Materials and methods

This study analyzed gene networks to identify key gene clusters and hub genes involved in apoptosis using Cytoscape in Glioblastoma cell line samples treated with GO/Fe₃O₄ and DOX/GO/Fe₃O₄ for 24 h. The cytotoxicity of DOX on A-172 cells was assessed using the MTT assay. Real-time PCR was used to evaluate the expression of Casp3, Bcl-2, and BAX genes in A-172 cells treated with free DOX and DOX-loaded GO/Fe₃O₄ (DOX/GO/Fe₃O₄).

Result

the IC50 values for free DOX and DOX/GO/Fe₃O₄ were determined to be 80 μg/mL and 40 μg/mL, respectively. Real-time PCR analysis revealed that both DOX/GO/Fe₃O₄ and free DOX upregulated the expression of Casp3 and Bax genes, with minimal changes observed in Bcl-2 expression in A-172 cells.

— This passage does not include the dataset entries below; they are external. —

(** Digits never contain a given non-digit separator. *)
Lemma digits_avoid c s :
  is_digit c = false → all_digits s = true →
  str_forall (λ a, negb (bool_decide (a = c))) s = true.
Proof.
  intros Hc. apply str_forall_impl. intros a Ha.
  apply negb_true_iff, bool_decide_eq_false_2. intros ->. congruence.
Qed.

Lemma toLowerCase_app a b : toLowerCase (a +:+ b) = toLowerCase a +:+ toLowerCase b.
Proof. unfold toLowerCase. induction a as [|c a IH]; simpl; [done|]. by rewrite IH. Qed.

Lemma prefix_ne a b p s : a ≠ b → String.prefix (String a p) (String b s) = false.
Proof. intros H. cbn. by destruct (ascii_dec a b). Qed.

Lemma str_app_cons c a b : String c a +:+ b = String c (a +:+ b).
Proof. done. Qed.
Lemma str_app_nil_l b : "" +:+ b = b.
Proof. done. Qed.
Lemma prefix_nil s : String.prefix "" s = true.
Proof. by destruct s. Qed.

Lemma prefix_cons c a b : String.prefix (String c a) (String c b) = String.prefix a b.
Proof. simpl. by destruct (ascii_dec c c). Qed.

(** Strings that start with incomparable prefixes differ. *)
Lemma prefixes_differ p q s t :
  String.prefix p q || String.prefix q p = false → p +:+ s ≠ q +:+ t.
Proof.
  revert q. induction p as [|c p IH]; intros [|d q] Hp; try done.
  change (String c (p +:+ s) ≠ String d (q +:+ t)). intros [= <- E].
  rewrite !prefix_cons in Hp. by apply (IH q).
Qed.

(** ** Text that needs no trimming *)

Definition avoids (c : ascii) (s : string) : bool := str_forall (λ a, negb (bool_decide (a = c))) s.

Lemma trimStart_clean s : str_forall (λ c, negb (is_ws c)) s = true → trimStart s = s.
Proof. destruct s as [|c s]; [done|]. simpl. intros [Hc _]%andb_true_iff. by destruct (is_ws c). Qed.

Lemma trimEnd_clean s : str_forall (λ c, negb (is_ws c)) s = true → trimEnd s = s.
Proof.
  induction s as [|c s IH]; [done|]. simpl. intros [Hc Hs]%andb_true_iff. rewrite (IH Hs).
  apply negb_true_iff in Hc. rewrite Hc. by destruct s.
Qed.

(** ** Dates *)

(** [n] in decimal, padded on the left with zeros to [w] characters. *)
Fixpoint zeros (n : nat) : string := match n with O => "" | S n' => String "0" (zeros n') end.
Definition pad (w : nat) (n : Z) : string := zeros (w - String.length (show_Z n)) +:+ show_Z n.

(** Year, month and day of a day number (days since 1970-01-01), proleptic
    Gregorian calendar. *)
Definition civil (days : Z) : Z * Z * Z :=
  let z := days + 719468 in
  let era := z / 146097 in
  let doe := z mod 146097 in
  let yoe := (doe - doe / 1460 + doe / 36524 - doe / 146096) / 365 in
  let doy := doe - (365 * yoe + yoe / 4 - yoe / 100) in
  let mp := (5 * doy + 2) / 153 in
  let m := if mp <? 10 then mp + 3 else mp - 9 in
  let y := yoe + era * 400 + (if m <=? 2 then 1 else 0) in
  (y, m, doy - (153 * mp + 2) / 5 + 1).

(** [new Date(ms).toISOString()] for the years 0 to 9999. *)
Definition toISOString (ms : Z) : string :=
  let '(y, m, d) := civil (ms / 86400000) in
  let t := ms mod 86400000 in
  pad 4 y +:+ "-" +:+ pad 2 m +:+ "-" +:+ pad 2 d +:+ "T" +:+
  pad 2 (t / 3600000) +:+ ":" +:+ pad 2 (t / 60000 mod 60) +:+ ":" +:+ pad 2 (t / 1000 mod 60) +:+ "." +:+
  pad 3 (t mod 1000) +:+ "Z".

Example toISOString_epoch : toISOString 0 = "1970-01-01T00:00:00.000Z".
Proof. reflexivity. Qed.
Example toISOString_leap : toISOString 1709208000123 = "2024-02-29T12:00:00.123Z".
Proof. reflexivity. Qed.

(** ** Lengths, prefixes and separators of concatenations *)

Lemma length_zeros k : String.length (zeros k) = k.
Proof. induction k; cbn; congruence. Qed.

Lemma length_string_app (a b : string) : String.length (a +:+ b) = (String.length a + String.length b)%nat.
Proof. induction a as [|c a IH]; [done|]. change (S (String.length (a +:+ b)) = S (String.length a + String.length b)). by rewrite IH. Qed.

Lemma startsWith_app (p s : string) : startsWith (p +:+ s) p = true.
Proof.
  induction p as [|c p IH]; [by destruct s|].
  change ((if ascii_dec c c then startsWith (p +:+ s) p else false) = true). by destruct (ascii_dec c c).
Qed.

(** A text before its first separator is determined. *)
Lemma sep_free_split (c : ascii) (t1 t2 k1 k2 : string) :
  avoids c t1 = true → avoids c t2 = true →
  t1 +:+ String c k1 = t2 +:+ String c k2 → t1 = t2 ∧ k1 = k2.
Proof.
  revert t2. induction t1 as [|d t1 IH]; intros [|d2 t2] H1 H2 Heq.
  - by injection Heq.
  - change (String c k1 = String d2 (t2 +:+ String c k2)) in Heq. injection Heq as <- _.
    cbn in H2. by rewrite bool_decide_true in H2.
  - change (String d (t1 +:+ String c k1) = String c k2) in Heq. injection Heq as -> _.
    cbn in H1. by rewrite bool_decide_true in H1.
  - change (String d (t1 +:+ String c k1) = String d2 (t2 +:+ String c k2)) in Heq. injection Heq as -> Heq.
    cbn in H1, H2. apply andb_true_iff in H1 as [_ H1]. apply andb_true_iff in H2 as [_ H2].
    destruct (IH t2) as [-> ->]; auto.
Qed.

(** ** Prefixes and suffixes *)

Lemma endsWith_iff s p : endsWith s p = true ↔ ∃ a, s = a +:+ p.
Proof.
  split.
  - induction s as [|c s IH]; cbn [endsWith]; intros He.
    + apply orb_true_iff in He as [He%bool_decide_eq_true|He]; [|done]. subst p. by exists "".
    + apply orb_true_iff in He as [He%bool_decide_eq_true|He]; [subst p; by exists ""|].
      destruct (IH He) as [a ->]. by exists (String c a).
  - intros [a ->]. induction a as [|c a IH].
    + change ("" +:+ p) with p. destruct p; cbn [endsWith]; by rewrite bool_decide_true by done.
    + change (String c a +:+ p) with (String c (a +:+ p)). cbn [endsWith]. by rewrite IH, orb_true_r.
Qed.

Lemma str_take_drop n s : str_take n s +:+ str_drop n s = s.
Proof. revert n. induction s as [|c s IH]; intros [|n]; simpl; [done..|by rewrite IH]. Qed.

Lemma length_str_take n s : String.length (str_take n s) = (n `min` String.length s)%nat.
Proof. revert n. induction s as [|c s IH]; intros [|n]; simpl; [done..|by rewrite IH]. Qed.

Lemma str_take_app a b : str_take (String.length a) (a +:+ b) = a.
Proof. induction a as [|c a IH]; simpl; [by destruct b|by rewrite IH]. Qed.
Lemma str_drop_app a b : str_drop (String.length a) (a +:+ b) = b.
Proof. induction a as [|c a IH]; simpl; [by destruct b|done]. Qed.

(** A text of at least two characters has a first, a middle and a last. *)
Lemma str_ends s : (2 ≤ String.length s)%nat → ∃ c m e, s = String c (m +:+ String e "").
Proof.
  destruct s as [|c s]; simpl; [lia|]. intros Hl. exists c, (str_take (String.length s - 1) s).
  destruct (str_drop (String.length s - 1) s) as [|e t] eqn:Hd.
  - pose proof (str_take_drop (String.length s - 1) s) as Hs. rewrite Hd, str_app_nil_r in Hs.
    pose proof (length_str_take (String.length s - 1) s) as Hlen. rewrite Hs in Hlen. lia.
  - exists e. pose proof (str_take_drop (String.length s - 1) s) as Hs. rewrite Hd in Hs.
    assert (t = "") as ->; [|by rewrite Hs].
    apply (f_equal String.length) in Hs. rewrite length_string_app, length_str_take in Hs. simpl in Hs.
    destruct t; [done|simpl in Hs; lia].
Qed.

(** ** Regular expressions *)

(** A fixed sequence of character classes, anchored at both ends. *)
Fixpoint matches_classes (cs : list (ascii → bool)) (s : string) : bool :=
  match cs, s with
  | [], "" => true
  | p :: cs', String c s' => p c && matches_classes cs' s'
  | _, _ => false
  end.

Lemma matches_classes_app (cs ds : list (ascii → bool)) s :
  matches_classes (cs ++ ds)%list s =
  matches_classes cs (str_take (length cs) s) && matches_classes ds (str_drop (length cs) s).
Proof.
  revert s. induction cs as [|p cs IH]; intros s; cbn; [by destruct s|]. destruct s as [|c s]; cbn; [done|].
  rewrite IH. by rewrite andb_assoc.
Qed.

Lemma matches_classes_replicate n p s :
  matches_classes (replicate n p) s = bool_decide (String.length s = n) && str_forall p s.
Proof.
  revert s. induction n as [|n IH]; intros s; cbn; [by destruct s|]. destruct s as [|c s]; cbn; [done|].
  rewrite IH. rewrite (bool_decide_ext (S (String.length s) = S n) (String.length s = n)) by (split; congruence).
  by destruct (p c), (bool_decide _).
Qed.

(** ** Reading ISO dates back

    The inverse of [toISOString] on the dates from 1970 on: the calendar
    conversion and the text. *)

(** The day number of a date. *)
Definition days_of_civil (y m d : Z) : Z :=
  let y' := if m <=? 2 then y - 1 else y in
  let era := y' / 400 in
  let yoe := y' mod 400 in
  let mp := if m <=? 2 then m + 9 else m - 3 in
  let doy := (153 * mp + 2) / 5 + d - 1 in
  era * 146097 + (yoe * 365 + yoe / 4 - yoe / 100 + doy) - 719468.

(** The year of an era and the day of that year are in range. *)
Lemma year_of_era doe :
  0 ≤ doe < 146097 →
  let yoe := (doe - doe / 1460 + doe / 36524 - doe / 146096) / 365 in
  let doy := doe - (365 * yoe + yoe / 4 - yoe / 100) in
  0 ≤ yoe < 400 ∧ 0 ≤ doy ≤ 365.
Proof. intros Hdoe. cbv zeta. Z.to_euclidean_division_equations. lia. Qed.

Bioinformatic analysis using NetworkAnalyst's "Mapping Overview" indicated that miR-92a-2-5p is a potential therapeutic target for preventing myocardial damage and enhancing the biocompatibility of DOX/GO/Fe₃O₄ in GBM. Furthermore, conditions of cancer cells showed similarities to embryonic cells, with involvement in thermogenesis (miR-143), absorption by vascular endothelial cells, increased angiogenesis (miR-135ab/135a-5p), axon regeneration (miR-7/7 ab), and regulation of circadian rhythm, aging, oxidative stress, mitochondrial dysfunction, and neuroinflammation.

Conclusion

Bioinformatic analysis suggests that autophagy-regulating nanomaterials and their incorporation into nano-complexes can enhance the biocompatibility of DOX/GO/Fe₃O₄. The nanocomplex's pH sensitivity prolongs drug exposure in GBM, and targeting GBM with an external magnetic field presents a promising approach for GBM treatment.